[[ Material for this task open ]]

(** A file is numbered by the least of its episodes, specials last. *)
Lemma numbering_least episodes id :
  match numbering_by_file episodes !! id with
  | None => id = 0%Z \/ numbers_for id episodes = []
  | Some n => id <> 0%Z /\ n ∈ numbers_for id episodes /\ forall m, m ∈ numbers_for id episodes -> rank_lt (episode_rank m) (episode_rank n) = false
  end.
Proof.
  unfold numbering_by_file. induction episodes as [|ep episodes IH] using rev_ind; [right; done|].
  rewrite fold_left_app. cbn [fold_left]. set (by_file := fold_left number_file episodes ∅) in *.
  assert (numbers_for id (episodes ++ [ep]) =
          numbers_for id episodes ++ if decide (epi_episode_file_id ep = id) then [(epi_season_number ep, epi_episode_number ep)] else []) as ->.
  { unfold numbers_for. rewrite filter_app, map_app. f_equal. rewrite filter_cons. by case_decide. }
  unfold number_file. destruct (Z.eqb_spec (epi_episode_file_id ep) 0) as [E0|E0].
  { destruct (decide (epi_episode_file_id ep = id)) as [<-|Hne]; [|by rewrite app_nil_r]. destruct (by_file !! _); [|by left]. by destruct IH. }
  destruct (decide (epi_episode_file_id ep = id)) as [<-|Hne].
  2: { rewrite app_nil_r. destruct (by_file !! epi_episode_file_id ep) as [cur|]; [destruct (rank_lt _ _)|]; by rewrite ?lookup_insert_ne by done. }
  set (cand := (epi_season_number ep, epi_episode_number ep)). destruct (by_file !! epi_episode_file_id ep) as [cur|] eqn:Ec.
  - destruct IH as (_ & Hin & Hle). destruct (rank_lt (episode_rank cand) (episode_rank cur)) eqn:El.
    + rewrite lookup_insert_eq. split; [done|]. split; [set_solver|]. intros m [Hm| ->%list_elem_of_singleton]%elem_of_app; [|apply rank_lt_irrefl].
      apply not_true_iff_false. intros H. specialize (Hle m Hm). by rewrite (rank_lt_trans _ _ _ H El) in Hle.
    + rewrite Ec. split; [done|]. split; [set_solver|]. intros m [Hm| ->%list_elem_of_singleton]%elem_of_app; auto.
  - destruct IH as [?| ->]; [done|]. rewrite lookup_insert_eq. split; [done|]. split; [set_solver|].
    intros m [[]%elem_of_nil| ->%list_elem_of_singleton]%elem_of_app. apply rank_lt_irrefl.
Qed.

(** ** What discovery promises *)

(** [friend] is named by a tag an entity carries: [<label>-<friend>], whatever its case. *)
Definition tagged_for (tags : list Tag) (label : bytes) (entity : list Z) (friend : bytes) : Prop :=
  friend <> [] /\ exists t, t ∈ tags /\ tag_id_of t ∈ entity /\
    str_to_ascii_lowercase (tag_label_of t) = str_to_ascii_lowercase label ++ bs "-" ++ friend.

Lemma friend_tags_elem label tags id friend :
  (id, friend) ∈ friend_tags label tags <->
  friend <> [] /\ exists t, t ∈ tags /\ tag_id_of t = id /\ str_to_ascii_lowercase (tag_label_of t) = str_to_ascii_lowercase label ++ bs "-" ++ friend.
Proof.
  unfold friend_tags. rewrite list_elem_of_omap. split.
  - intros (t & Ht & E). destruct (str_strip_prefix _ _) as [f|] eqn:Ef; [|done]. cbn in E. destruct f as [|b f]; [done|]. injection E as <- <-.
    apply str_strip_prefix_spec in Ef. rewrite <- app_assoc in Ef. split; [done|]. by exists t.
  - intros (Hne & t & Ht & <- & E). exists t. split; [done|]. rewrite E, app_assoc, str_strip_prefix_app. cbn. by destruct friend.
Qed.

Section Promises.
Context `{U : UrlLib} `{UP : !UrlParts U} `{AA : !ArrApp U} `{JT : JsonText} `{FT : FloatText} `{UH : !UrlHost U}.

(** C14: Who a discovered file is for.  Every file belongs to an entity the application
    lists and is filed under that application; a file without an audience belongs to an
    entity that carries the plain tag, and an audience is never empty and names exactly the
    friends whose own tags an entity of that file carries, the plain tag not among them. *)
Theorem audience_exact (describe : ArrError -> bytes) (c : ArrClient) (label : bytes) (scan : SourceScan) :
  ls_discover (arr_source describe c) label = Ok scan ->
  exists tags plain, arr_tags c = Ok tags /\ find_tag c tags label = Ok plain /\ sn_complete scan = true /\
    (forall item, item ∈ sn_items scan -> d_source item = ac_kind c /\
       (sn_audience scan !! d_file_id item = None -> exists entity, listed_entity c (d_source_id item) entity /\ plain ∈ entity)) /\
    (forall id names, sn_audience scan !! id = Some names -> names <> [] /\
       exists item entity, item ∈ sn_items scan /\ d_file_id item = id /\ listed_entity c (d_source_id item) entity /\ plain ∉ entity /\
         forall friend, friend ∈ names <-> tagged_for tags label entity friend).
Proof.
  cbn. unfold discover_with_audience.
  intros (found & (tags & Ht & (plain & Hp & (walked & Hw & [= <-])%rbind_Ok)%rbind_Ok)%rmap_err_Ok%rbind_Ok & [= <-])%rbind_Ok.
  exists tags, plain. cbn. split; [done|]. split; [done|]. split; [done|].
  pose proof (audience_fold plain (friend_tags label tags) walked) as Ha. cbn in Ha. split.
  - intros item ([item' entity] & -> & Hin)%list_elem_of_fmap. destruct (walk_walked _ _ _ _ Hw Hin) as (_ & Hs & Hl).
    split; [done|]. intros Hn. cbn [fst] in Hn. specialize (Ha (d_file_id item')). rewrite Hn in Ha. exists entity. split; [done|]. by apply (Ha _ Hin).
  - intros id names Hn. specialize (Ha id). rewrite Hn in Ha. destruct Ha as ([item entity] & Hin & Hid & Hnp & ->). cbn in Hnp, Hid.
    destruct (walk_walked _ _ _ _ Hw Hin) as (Hc & _ & Hl). cbn in Hc, Hl.
    assert (forall friend, friend ∈ map snd (filter (fun f => f.1 ∈ entity) (friend_tags label tags)) <-> tagged_for tags label entity friend) as Hnames.
    { intros friend. rewrite list_elem_of_fmap. split.
      - intros ([i f] & -> & [He (Hne & t & Htt & <- & E)%friend_tags_elem]%list_elem_of_filter). split; [done|]. by exists t.
      - intros (Hne & t & Htt & He & E). exists (tag_id_of t, friend). split; [done|]. apply list_elem_of_filter. split; [done|]. apply friend_tags_elem. eauto. }
    split.
    + apply carries_spec in Hc as (tag & Htag & [->|([i f] & -> & Hf)%list_elem_of_fmap]%elem_of_cons); [done|]. cbn in Htag.
      cbn [snd]. intros E. assert (f ∈ map snd (filter (fun f => f.1 ∈ entity) (friend_tags label tags))) as Hf'; [|rewrite E in Hf'; by apply elem_of_nil in Hf'].
      apply list_elem_of_fmap. exists (i, f). split; [done|]. by apply list_elem_of_filter.
    + exists item, entity. split; [apply list_elem_of_fmap; by exists (item, entity)|]. done.
Qed.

[[ Material for this task closed ]]

* Problem:
Please, from the entries above, set down exactly the lines from the one containing "unfold friend_tags. rewrite" through the one containing "apply str_strip_prefix_spec in", and only those.

* Exercise response:
  unfold friend_tags. rewrite list_elem_of_omap. split.
  - intros (t & Ht & E). destruct (str_strip_prefix _ _) as [f|] eqn:Ef; [|done]. cbn in E. destruct f as [|b f]; [done|]. injection E as <- <-.
    apply str_strip_prefix_spec in Ef. rewrite <- app_assoc in Ef. split; [done|]. by exists t.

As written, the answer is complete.